Hi Jay! What part of Georgia are you in? Do you have a diagnosis of MS or of anything in particular?

The MS Center is in Atlanta. Also Emory is in Atlanta and probably has a good referral service.

Welcome to NeuroTalk!!

Newbie from Saskatchewan (Canada)
 

Hi everyone, I'm not really sure whether or not I belong in this forum, but I'm not sure where I belong...in terms of a health category.

I am currently under the care of a GP, an ophthamologist, and a neurologist. All have mentioned the possiblility of MS, but they don't have real "proof" of anything...and I'm not sure that much else has been ruled out, either. I've had two (relatively) clear MRIs in the past two years, but I have Babinski's sign in both feet, and a few other obvious signs and symptoms. I'm scheduled for two types of evoked potentials tests on July 13th, 2009. I hope that something helpful shows up.

...in order to share why I'm here, I've included (below) the general info that I used in order to introduce myself on the main "welcome" forum a couple of days ago:

I don't have a diagnosis yet, but have several symptoms that are neuropathic. In the fall of 2007 I developed double vision. I've also been having muscle twitches for more than 3 months now...every day, all day. I get sharp 'electric' type pain sometimes down a limb. Sometimes my feet go numb, sometimes my hands tingle. I have had a rash on my face for about 10 years now. I was told it was rosacea though. I have some hair loss too. There's more, but I think those are my main symptoms.

My mom has primary progressive multiple sclerosis. She is 56 years old and has lived in a nursing home for 10 years already. I have two aunts that were diagnosed with SLE (Lupus)...both on my dad's side of the family. One is struggling with lung problems mostly, and the younger aunt (58 years old) passed away due to Lupus in April 2009.

I don't know what I have, but it would be nice to find out. I'm hoping to learn from those on this forum...about their lives and the roads to (and beyond) their diagnosis.

Kind regards,

Jayne

Hi. I made a post about my issues and concerns before I saw this.

My name is Jessica and I am from WV.

I am in limbo and I am lost and confuzed.

and I'm really depressed about my mood. NOt to be so gloomy but I am never happy anymore so I am worried that this situation is running my life or if it a side effect fo whatever is going on with me.

Anyways, I am teacher, just graduated from college. But taking some time off again. I have a daughter who will be 4 in August and I am married.

Nice to meet yall.

Hi Sask, nice to meet you and welcome to your new home. I'm so sorry for all your troubles and pain. Limboland is the worst, but we are all here to help each other thru the tough times, so anything we can do to help, just ask.

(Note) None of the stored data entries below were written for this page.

(** Distinct keys have one order. *)
Lemma sorted_unique {V} (l l' : list (string * V)) :
  StronglySorted key_le l -> StronglySorted key_le l' -> l ≡ₚ l' -> NoDup l.*1 -> l = l'.
Proof.
  revert l'. induction l as [|x l IH]; intros l' Hs Hs' Hp Hnd; [by apply Permutation_nil_l in Hp|].
  destruct l' as [|y l']; [by apply Permutation_nil_r in Hp|].
  apply StronglySorted_inv in Hs as [Hs Hx], Hs' as [Hs' Hy]. rewrite Forall_forall in Hx, Hy.
  assert (x = y) as ->.
  { assert (x ∈ y :: l') as [?|Hxin]%elem_of_cons by (rewrite <-Hp; apply list_elem_of_here); [done|].
    assert (y ∈ x :: l) as [?|Hyin]%elem_of_cons by (rewrite Hp; apply list_elem_of_here); [done|].
    assert (x.1 = y.1) as E by (apply String.leb_antisym; [by apply Hx|by apply Hy]).
    apply NoDup_cons in Hnd as [Hn _]. destruct Hn. rewrite E. by apply list_elem_of_fmap_2. }
  f_equal. apply IH; [done..| |by apply NoDup_cons in Hnd as [_ ?]]. by eapply Permutation_cons_inv.
Qed.

(** Sorting by key commutes with whatever is done to the values. *)
Lemma merge_sort_fmap {V W} (f : V -> W) (l : list (string * V)) :
  NoDup l.*1 ->
  merge_sort key_le (prod_map id f <$> l) = prod_map id f <$> merge_sort key_le l.
Proof.
  intros Hnd. apply sorted_unique.
  - apply StronglySorted_merge_sort; apply _.
  - assert (StronglySorted key_le (merge_sort key_le l)) as Hs by (apply StronglySorted_merge_sort; apply _).
    induction Hs as [|x l' Hs IH Hx]; simpl; constructor; [done|].
    rewrite Forall_fmap. eapply Forall_impl; [exact Hx|]. done.
  - rewrite merge_sort_Permutation. by rewrite merge_sort_Permutation.
  - rewrite merge_sort_Permutation, <-list_fmap_compose. done.
Qed.

(** ** What is rendered *)

Section rendering.
Context `{Externals} `{JsonStrings}.

Fixpoint render (v : json) : string :=
  match v with
  | JObject l => "{" +:+ commas ((fun kv => quoted kv.1 +:+ ":" +:+ render kv.2) <$> l) +:+ "}"
  | JArray l => "[" +:+ commas (render <$> l) +:+ "]"
  | JNull => "null"
  | JBool b => if b then "true" else "false"
  | JNumber repr => repr
  | JString s => quoted s
  end.

Definition within (d n : nat) : bool := (d + n <=? MAX_CANONICAL_DEPTH)%nat.

(** A list of values, each within the limit or not. *)
Lemma collect_within {A} (f : A -> string) (size : A -> nat) d (l : list A) :
  collect ((fun x => if within (S d) (size x) then Ok (f x) else Err TooDeep) <$> l)
  = if within d (foldr (fun x n => S (size x) `max` n) 0 l) || bool_decide (l = [])
    then Ok (f <$> l) else Err TooDeep.
Proof.
  induction l as [|x l IH]; [by rewrite orb_true_r|]. cbn [fmap list_fmap collect foldr].
  rewrite IH, orb_false_r. unfold within.
  set (n := foldr _ 0 l) in *. set (s := size x).
  destruct (Nat.leb_spec (S d + s) MAX_CANONICAL_DEPTH), (Nat.leb_spec (d + n) MAX_CANONICAL_DEPTH),
    (Nat.leb_spec (d + S s `max` n) MAX_CANONICAL_DEPTH); simpl; try done; try lia.
  case_bool_decide as El; [|done]. subst l. simpl in n. unfold n in *. lia.
Qed.

Lemma nesting_perm (l l' : list (string * json)) :
  l ≡ₚ l' -> nesting (JObject l) = nesting (JObject l').
Proof. intros Hp. cbn [nesting]. induction Hp; simpl in *; lia. Qed.

(** Whether a value is rendered depends only on how deep it is, and what is
    rendered only on its members, not on their order. *)
Lemma write_canonical_eq v d :
  value_ok v = true ->
  write_canonical v d = if within d (nesting v) then Ok (render (sorted_value v)) else Err TooDeep.
Proof.
  revert d. induction v as [| | | |l IH|l IH] using json_ind_full; intros d Hok.
  1-4: cbn [write_canonical nesting sorted_value render]; unfold within; rewrite Nat.add_0_r;
    destruct (Nat.ltb_spec MAX_CANONICAL_DEPTH d), (Nat.leb_spec d MAX_CANONICAL_DEPTH); done || lia.
  - cbn [write_canonical nesting sorted_value render]. cbn [value_ok] in Hok. rewrite forallb_forall in Hok.
    assert ((fun v => write_canonical v (S d)) <$> l
      = (fun v => if within (S d) (nesting v) then Ok (render (sorted_value v)) else Err TooDeep) <$> l) as ->.
    { rewrite Forall_forall in IH. apply list_fmap_ext. intros i v Hv%list_elem_of_lookup_2.
      apply IH; [done|]. by apply Hok, list_elem_of_In. }
    rewrite (collect_within (fun v => render (sorted_value v)) nesting), <-list_fmap_compose.
    destruct (Nat.ltb_spec MAX_CANONICAL_DEPTH d) as [Hd|Hd].
    + unfold within. by rewrite (proj2 (Nat.leb_gt _ _)) by lia.
    + case_bool_decide as El; [subst l|rewrite orb_false_r].
      * unfold within. simpl. by rewrite (proj2 (Nat.leb_le _ _)) by lia.
      * by destruct (within _ _).
  - cbn [write_canonical sorted_value render]. cbn [value_ok] in Hok.
    apply andb_true_iff in Hok as [Hnd%bool_decide_eq_true Hok]. rewrite forallb_forall in Hok.
    change ((fun kv : string * json => (kv.1, write_canonical kv.2 (S d))) <$> l)
      with (prod_map id (fun v => write_canonical v (S d)) <$> l).
    change ((fun kv : string * json => (kv.1, sorted_value kv.2)) <$> l)
      with (prod_map id sorted_value <$> l).
    rewrite !merge_sort_fmap, <-!list_fmap_compose by done.
    pose proof (merge_sort_Permutation key_le l) as Hp. rewrite <-(nesting_perm _ _ Hp).
    assert (forall kv, kv ∈ merge_sort key_le l -> write_canonical kv.2 (S d)
      = if within (S d) (nesting kv.2) then Ok (render (sorted_value kv.2)) else Err TooDeep) as Hm.
    { rewrite Forall_forall in IH. intros kv Hkv. rewrite Hp in Hkv.
      apply (IH kv); [done|]. by apply (Hok kv), list_elem_of_In. }
    revert Hm. generalize (merge_sort key_le l). clear. intros l Hm.
    rewrite (list_fmap_ext _ (fun kv => if within (S d) (nesting kv.2)
      then Ok (quoted kv.1 +:+ ":" +:+ render (sorted_value kv.2)) else Err TooDeep)).
    2:{ intros i kv Hkv%list_elem_of_lookup_2. simpl. rewrite Hm by done. by destruct (within _ _). }
    rewrite (collect_within _ (fun kv => nesting kv.2)). cbn [nesting].
    destruct (Nat.ltb_spec MAX_CANONICAL_DEPTH d) as [Hd|Hd].
    + unfold within. by rewrite (proj2 (Nat.leb_gt _ _)) by lia.
    + case_bool_decide as El; [subst l|rewrite orb_false_r].
      * unfold within. simpl. by rewrite (proj2 (Nat.leb_le _ _)) by lia.
      * by destruct (within _ _).
Qed.

End rendering.

(** Sorting changes neither the depth nor well-formedness. *)
Lemma nesting_sorted v : nesting (sorted_value v) = nesting v.
Proof.
  induction v as [| | | |l IH|l IH] using json_ind_full; try done.
  - cbn [sorted_value nesting]. induction IH as [|x l Hx _ IHl]; [done|]. rewrite fmap_cons. cbn [foldr snd]. by rewrite Hx, IHl.
  - cbn [sorted_value]. rewrite (nesting_perm _ _ (merge_sort_Permutation key_le _)). cbn [nesting].
    induction IH as [|x l Hx _ IHl]; [done|]. rewrite fmap_cons. cbn [foldr snd]. by rewrite Hx, IHl.
Qed.

Lemma sorted_ok v : value_ok v = true -> value_ok (sorted_value v) = true.
Proof.
  induction v as [| | | |l IH|l IH] using json_ind_full; try done; cbn [sorted_value value_ok];
    rewrite Forall_forall in IH.
  - rewrite !forallb_forall. intros Hok x (y&->&Hy)%list_elem_of_In%list_elem_of_fmap.
    apply IH; [done|]. by apply Hok, list_elem_of_In.
  - rewrite !andb_true_iff, !bool_decide_eq_true, !forallb_forall. intros [Hnd Hok]. split.
    + by rewrite merge_sort_Permutation, <-list_fmap_compose.
    + intros x Hx%list_elem_of_In. rewrite merge_sort_Permutation in Hx.
      apply list_elem_of_fmap in Hx as (y&->&Hy). simpl. apply (IH y); [done|]. by apply (Hok y), list_elem_of_In.
Qed.

(** ** Nothing is lost *)

(** What may follow a value. *)
Definition closes (r : string) : Prop :=
  match r with
  | EmptyString => True
  | String c _ => c = ","%char \/ c = "}"%char \/ c = "]"%char
  end.

(** The kind of a value, and the kind its first character announces. *)
Definition kind (v : json) : nat :=
  match v with
  | JNull => 0 | JBool _ => 1 | JNumber _ => 2 | JString _ => 3 | JArray _ => 4 | JObject _ => 5
  end.

Definition kind_of_char (c : ascii) : nat :=
  if Ascii.eqb c "n" then 0
  else if Ascii.eqb c "t" || Ascii.eqb c "f" then 1
  else if Ascii.eqb c (ascii_of_nat 34) then 3
  else if Ascii.eqb c "[" then 4
  else if Ascii.eqb c "{" then 5
  else 2.

Section injectivity.
Context `{Externals} `{JL : JsonStringsLaws}.

Lemma number_byte_kind c : number_byte c = true -> kind_of_char c = 2.
Proof.
  intros Hc. unfold kind_of_char.
  repeat (match goal with |- context [Ascii.eqb c ?d] => destruct (Ascii.eqb_spec c d) as [->|_]; [done|] end).
  done.
Qed.

Lemma render_kind v : value_ok v = true -> exists c t, render v = String c t /\ kind_of_char c = kind v.
Proof.
  destruct v as [|b|repr|s|l|l]; cbn [value_ok render kind]; intros Hok; try (by eexists _, _).
  - destruct b; by eexists _, _.
  - apply andb_true_iff in Hok as [He Hn]. destruct repr as [|c repr]; [done|].
    simpl in Hn. apply andb_true_iff in Hn as [Hc _]. eexists _, _. split; [done|].
    by apply number_byte_kind.
  - destruct (quoted_starts s) as [t ->]. by eexists _, _.
Qed.

(** Number text shows where it ends. *)
Lemma number_split a b r r' :
  str_forall number_byte a = true -> str_forall number_byte b = true -> closes r -> closes r' ->
  a +:+ r = b +:+ r' -> a = b /\ r = r'.
Proof.
  assert (forall c s, number_byte c = true -> ~ closes (String c s)) as Hn.
  { intros c s Hc [->|[->| ->]]; done. }
  revert b. induction a as [|c a IH]; intros [|d b]; rewrite ?str_app_nil, ?str_app_cons; simpl;
    rewrite ?andb_true_iff; intros Ha Hb Hr Hr' E; [done|..].
  - subst r. destruct Hb as [Hd _]. by destruct (Hn d _ Hd Hr).
  - subst r'. destruct Ha as [Hc _]. by destruct (Hn c _ Hc Hr').
  - injection E as -> E. destruct Ha, Hb. by destruct (IH b) as [-> ->].
Qed.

Join right in anywhere and be sure tro visit the Stumble Inn for a little fun. :hug:

Hi Ya Shortfusion...hehehe, I love your nick..:D I hear you, with the worry worry stuff. It's darn hard to be happy with this carpola hanging over your head.

Come on in and join your family away from home and let's see if we can put a smile on your face..:hug:

Hi SaskMom and shortfusion!

Welcome to the place you never thought you'd be in! Make yourselves at home! Ask questions and someone will answer. We've got lots of folks with lots of experience here!

If anyone sees a sweet woman from Kentucky come in here let me know. Jim and I met her while in Kentucky at the Cracker Barrel. Her hubby looks like George Jones. :wink:

Hi All. My name is Jen. Today is my first visit to NeuroTalk. I was diagnosed with MS in Jan. of 2007.

I live in Corning NY with my husband Adam. We have a 6 month old daughter named Hannah and a dog named Fred. Hannah is the best thing that ever happened to us!!

I work in early stage 1 research as a polymer process technician. I know you're probably wondering what the heck is that. My background and education is in Chemistry. I work in an organic lab with plastics.

I'm currently taking Copaxone. Nobody loves a shot, but it could be worse.
I'm very happy that I found this site. I've already learned a few things in the last hour browsing the threads, so let me just say thank you. :)

Welcome to Neurotalk, Jen. I'm glad you found us and decided to join us.:)

Your profession sounds interesting....tell us more. :cool:

Just join in anywhere and enjoy..:hug:

New!
 

Hi there... I'm new to this site and new to MS. I am 24 years old. I was dx last December 2008 with RRMS with symptoms that started 3 months after giving birth, so January 2008. I have had two attacks since but am doing well today. I was on Copaxone for a bit but had problems with the injections. Severe reactions at injection site. I will be starting a Phase III clinical testing in 2 weeks called Teriflunomide.

I'm greatfull that sites like these exist and look forward to keeping up with many relevant discussions!